Per chi bazzica più o meno professionalmente il mondo del vino, il press tour è croce e delizia.

Una specie di Paradiso per giornalisti, blogger, influencer o improvvisati vari. Partecipare a un press tour è un po’ come avercela fatta e sentirsi arrivati: la dolce vita di andare a zonzo aggratisse nei ristoranti stellati con i migliori chef che cucinano per i pranzi dedicati alla stampa, location meravigliose che vengono aperte solo per quel ristretto (vabbè) mondo dei giornalisti ma soprattutto quella meravigliosa e decadente sensazione da grandeur anni ’80 nello stare tra la gente “che conta”, quelli che un tempo decidevano le sorti delle cantine.
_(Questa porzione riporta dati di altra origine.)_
(** ** What the policy loop leaves alone *)

Lemma key_kept_trans {A : Type} (a b c : option A) :
  key_kept a b → key_kept b c → key_kept a c.
Proof. intros Hab Hbc v Hv. by apply Hbc, Hab. Qed.

Lemma filled_in_refl o : filled_in o o.
Proof. unfold filled_in, key_kept. split_and!; done. Qed.

Lemma filled_in_trans o1 o2 o3 : filled_in o1 o2 → filled_in o2 o3 → filled_in o1 o3.
Proof.
  intros (Ha1 & Ha2 & Ha3 & Ha4 & Ha5 & Ha6 & Ha7 & Ha8)
         (Hb1 & Hb2 & Hb3 & Hb4 & Hb5 & Hb6 & Hb7 & Hb8).
  split_and!; try (eapply key_kept_trans; eassumption); congruence.
Qed.

Lemma filled_in_promoted w s o : filled_in o (promoted w s o).
Proof.
  unfold promoted, filled_in, key_kept.
  destruct o as [[?|] [?|] ? ? ? ? ? ?]; simpl; split_and!; done.
Qed.

Lemma filled_in_pinned q sc zp o :
  quant_type o ∈ [None; Some q] →
  filled_in o (if range_keys_present o then set_quant_type q o
               else set_scale sc (set_zero_point zp (set_quant_type q o))).
Proof.
  intros Hq. assert (key_kept (quant_type o) (Some q)) as Hkept.
  { intros v Hv. rewrite Hv in Hq.
    apply elem_of_cons in Hq as [?|Hq]; [done|].
    by apply list_elem_of_singleton in Hq. }
  unfold filled_in, key_kept in *.
  destruct o as [qt [?|] [?|] [?|] [?|] [?|] [?|] cv]; simpl in *;
    split_and!; done.
Qed.

(** What one call of [_set_weight_type] or [_set_scale_zero_point] does to
    the first record of any entry. *)
Lemma set_weight_type_filled_in (tqo tqo' : Overrides) k w s t o rest :
  _set_weight_type tqo k w s = Ok tqo' →
  dict_get t tqo = Some (o :: rest) →
  ∃ o', dict_get t tqo' = Some (o' :: rest) ∧ filled_in o o'.
Proof.
  intros Hrun Ht. destruct (decide (t = k)) as [->|Hne].
  - apply set_weight_type_Ok in Hrun as (o1 & Hentry & _ & Hk).
    rewrite Ht in Hentry. injection Hentry as <- <-.
    eexists. split; [done|]. apply filled_in_promoted.
  - rewrite <-(set_weight_type_frame _ _ _ _ _ _ Hrun Hne) in Ht.
    eexists. split; [done|]. apply filled_in_refl.
Qed.

Lemma set_scale_zero_point_filled_in (tqo tqo' : Overrides) k q sc zp t o rest :
  _set_scale_zero_point tqo k q sc zp = Ok tqo' →
  dict_get t tqo = Some (o :: rest) →
  ∃ o', dict_get t tqo' = Some (o' :: rest) ∧ filled_in o o'.
Proof.
  intros Hrun Ht. destruct (decide (t = k)) as [->|Hne].
  - apply set_scale_zero_point_Ok in Hrun as (o1 & Hentry & Hq & ->).
    rewrite Ht in Hentry. injection Hentry as <- <-.
    rewrite dict_get_set_eq. eexists. split; [done|]. by apply filled_in_pinned.
  - rewrite <-(set_scale_zero_point_frame _ _ _ _ _ _ _ Hrun Hne) in Ht.
    eexists. split; [done|]. apply filled_in_refl.
Qed.

Lemma pin_filled_in act (tqo tqo' : Overrides) out sc1 zp1 sc2 zp2 t o rest :
  (output_type ← _get_output_activation_qtype out tqo act;
   if decide (output_type = QUInt16) then
     _set_scale_zero_point tqo out output_type sc1 zp1
   else if decide (output_type = QInt16) then
     _set_scale_zero_point tqo out output_type sc2 zp2
   else Ok tqo) = Ok tqo' →
  dict_get t tqo = Some (o :: rest) →
  ∃ o', dict_get t tqo' = Some (o' :: rest) ∧ filled_in o o'.
Proof.
  intros (T & _ & Hrun)%bind_Ok Ht. repeat case_decide.
  - by apply (set_scale_zero_point_filled_in _ _ _ _ _ _ _ _ _ Hrun).
  - by apply (set_scale_zero_point_filled_in _ _ _ _ _ _ _ _ _ Hrun).
  - injection Hrun as <-. eexists. split; [done|]. apply filled_in_refl.
Qed.
(** * deepagents-cli web tools: provider fallback, HTTP request tool, page fetcher

    A shallow embedding of [deepagents_cli/tools.py].  Python dictionaries are
    finite maps from strings to JSON-like values, exceptions are values of a
    result type, and every call that leaves the process (a search backend, the
    [requests] library) is a field of a [world] record whose calls are logged
    in a trace, so that statements about which adapter ran, and in which
    order, can be made. *)

From Stdlib Require Import ZArith QArith_base String Ascii.
From stdpp Require Import gmap strings pretty list fin_maps.

Set Warnings "-register-all,-clear-no-such-hyp".
Close Scope Q_scope.
Open Scope Z_scope.

(** ** Python values *)

(** The values that travel through the tools: what [json.loads] produces and
    what the tools put in the dictionaries they return.  A Python [float] is
    a rational here; NaN and the infinities are not represented. *)
Inductive json : Type :=
  | JNull
  | JBool (b : bool)
  | JInt (z : Z)
  | JFloat (q : Q)
  | JStr (s : string)
  | JArr (l : list json)
  | JObj (m : gmap string json).

(** A [dict[str, Any]]. *)
Abbreviation dict := (gmap string json).

(** A [dict[str, str]] seen as a value. *)
Definition str_dict (h : gmap string string) : json := JObj (JStr <$> h).

(** [k in d] for a dictionary [d]. *)
Definition key_in (k : string) (d : dict) : bool :=
  match d !! k with Some _ => true | None => false end.

(** Truth value of an optional dictionary in a condition ([if headers:]):
    [None] and the empty dictionary are false. *)
Definition truthy_dict {V} (o : option (gmap string V)) : bool :=
  match o with
  | Some d => negb (bool_decide (d = ∅))
  | None => false
  end.
Lemma output_disposition_witness :
  resolve_workers Demo.env (Some 2) Demo.s_out = (Return 2, Demo.s_out)
  /\ check_worker_id None 2 false Demo.s_out = (Return tt, Demo.s_out)
  /\ build_parquet Demo.env (Paths ["a"; "bb"]) ["out"] false false (Some 2) None
       (Some 0) Demo.s_out
     = (Raise (OutputExists ["out"]), Demo.s_out).
Proof.
  assert (resolve_workers Demo.env (Some 2) Demo.s_out = (Return 2, Demo.s_out))
    as Hres by reflexivity.
  assert (check_worker_id None 2 false Demo.s_out = (Return tt, Demo.s_out))
    as Hchk by reflexivity.
  split; [exact Hres|]. split; [exact Hchk|].
  refine (proj1 (proj1 (proj2 (output_disposition Demo.env (Paths ["a"; "bb"])
                                 ["out"] false false (Some 2) None (Some 0)
                                 Demo.s_out 2 Hres Hchk))
                       _ _ _)); [reflexivity| |reflexivity].
  vm_compute. eauto.
Defined.

(** A regular file at the output path, with [overwrite] set and the output
    not used in place: the output exists, and the call neither removes it
    nor reports an existing output; the removal raises and the file is
    still there. *)
Lemma output_disposition_counterexample :
  let r := build_parquet Demo.env (Paths ["a"; "bb"]) ["out"] false true None None
             (Some 0) Demo.s_file in
  exists_in Demo.s_file ["out"] = true
  /\ r = (Raise (NotADirectory ["out"]), Demo.s_file)
  /\ files r.2 !! ["out"] = Some (File (File_ ["x"] true))
  /\ ~ (exists s1,
          r = dispatch Demo.env (Paths ["a"; "bb"]) ["out"] false 1 None (Some 0) s1
          /\ files s1 !! ["out"] = None).
Proof.
  assert (build_parquet Demo.env (Paths ["a"; "bb"]) ["out"] false true None None
            (Some 0) Demo.s_file
          = (Raise (NotADirectory ["out"]), Demo.s_file)) as Hr
    by (vm_compute; reflexivity).
  cbv zeta. rewrite Hr. split; [reflexivity|]. split; [reflexivity|].
  split; [vm_compute; reflexivity|].
  intros (s1 & Hrun & _). rewrite dispatch_serial in Hrun by lia.
  destruct (_build_parquet_worker Demo.env 0 (Paths ["a"; "bb"]) ["out"] false 1
              (Some 0) s1) as [o sw] eqn:Hw.
  simpl in Hrun. injection Hrun as _ Hs.
  destruct (worker_trace _ _ _ _ _ _ _ _ _ _ Hw) as (t & Ht & Hst & _).
  rewrite <- Hs in Ht. simpl in Ht. symmetry in Ht.
  apply app_eq_nil in Ht as [_ ->]. discriminate Hst.
Qed.

(** The rejections of the configuration, on the inputs of the spec's tests. *)
Example configuration_rejected :
  build_parquet Demo.env (Paths ["a"]) ["out"] false false (Some 2) (Some 3) (Some 0)
    Demo.s0 = (Raise (InvalidWorkerId 3 2), Demo.s0)
  /\ build_parquet Demo.env (Paths ["a"]) ["out"] false true None (Some 0) (Some 0)
       Demo.s0 = (Raise OverwriteWithWorkerId, Demo.s0)
  /\ build_parquet Demo.env (Paths ["a"]) ["out"] false false (Some 0) None (Some 0)
       Demo.s0 = (Raise (InvalidWorkers 0), Demo.s0).
Proof. repeat split. Qed.

(** Three workers, the second of which meets a failing input with no
    failure allowed: the call returns, the two other partitions are there,
    and the failure is logged under the id of the second worker. *)
Example pool_with_a_failing_worker :
  let r := build_parquet Demo.env (Paths ["a"; "bad1"; "ccc"; "bad2"; "eeeee"])
             ["out"] false false (Some 3) None (Some 0) Demo.s0 in
  r.1 = Return tt
  /\ started (trace r.2) = [(2, 3); (1, 3); (0, 3)]
  /\ warned (trace r.2) = [1]
  /\ files r.2 !! ["out"; "part-20261104090500-0000-of-0003.parquet"]
     = Some (File (File_ ["ccc"] true))
  /\ files r.2 !! ["out"; "part-20261104090500-0001-of-0003.parquet"] = None
  /\ files r.2 !! ["out"; "part-20261104090500-0002-of-0003.parquet"]
     = Some (File (File_ ["eeeee"] true)).
Proof. vm_compute. repeat split. Qed.

(** The same failure in a worker scheduled from outside surfaces in the
    caller. *)
Example external_worker_failure :
  (build_parquet Demo.env (Paths ["a"; "bad1"; "ccc"; "bad2"; "eeeee"])
     ["out"] false false (Some 3) (Some 1) (Some 0) Demo.s0).1
  = Raise (MaxFailuresExceeded 1).
Proof. vm_compute. reflexivity. Qed.

(** [workers=-1] on a host of four processors. *)
Example all_cores_on_four :
  started (trace (build_parquet Demo.env (Paths ["a"; "bb"]) ["out"] false false
                    (Some (-1)) None (Some 0) Demo.s0).2)
  = [(3, 4); (2, 4); (1, 4); (0, 4)].
Proof. vm_compute. reflexivity. Qed.

(** An incremental run over an existing output: the index is loaded, the
    input recorded with a later time is skipped, and the earlier partition
    stays. *)
Example incremental_over_existing_output :
  let r := _build_parquet_worker Demo.env 0 (Paths ["a"; "bb"; "ccc"]) ["out"] true 1
             (Some 0) Demo.s_out in
  r.1 = Return (Counts 2 2 0)
  /\ trace r.2
     = [WorkerStart 0 1; IndexLoad ["out"]; Mkdir ["out"];
        AtomicOpen ["out"; "part-20261104090500-0000-of-0001.parquet"]
                   ["out"; ".tmp"];
        Publish ["out"; "part-20261104090500-0000-of-0001.parquet"]]
  /\ files r.2 !! ["out"; "part-20261104090500-0000-of-0001.parquet"]
     = Some (File (File_ ["a"; "ccc"] true))
  /\ files r.2 !! ["out"; "old.parquet"] = Some (File (File_ ["x"] true)).
Proof. vm_compute. repeat split. Qed.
Adesso che non stampiamo più i soldi, con qualche crisi sulle spalle e una casta sempre più traballante, i press tour si sono arricchiti di una fauna assai variegata nani, ballerine e compagnia cantante con cui non ci si annoia mai. E se ne vedono delle belle!

Ecco che quindi vi presentiamo in anteprima mondiale e anonima la vera anima dei tour dedicati alla stampa. Le situazioni più comuni che l’esercito dei comunicatori genera e affronta in ogni safari dedicato al vino. Sbirciate pure dalla serratura, ce n’è per tutti i gusti.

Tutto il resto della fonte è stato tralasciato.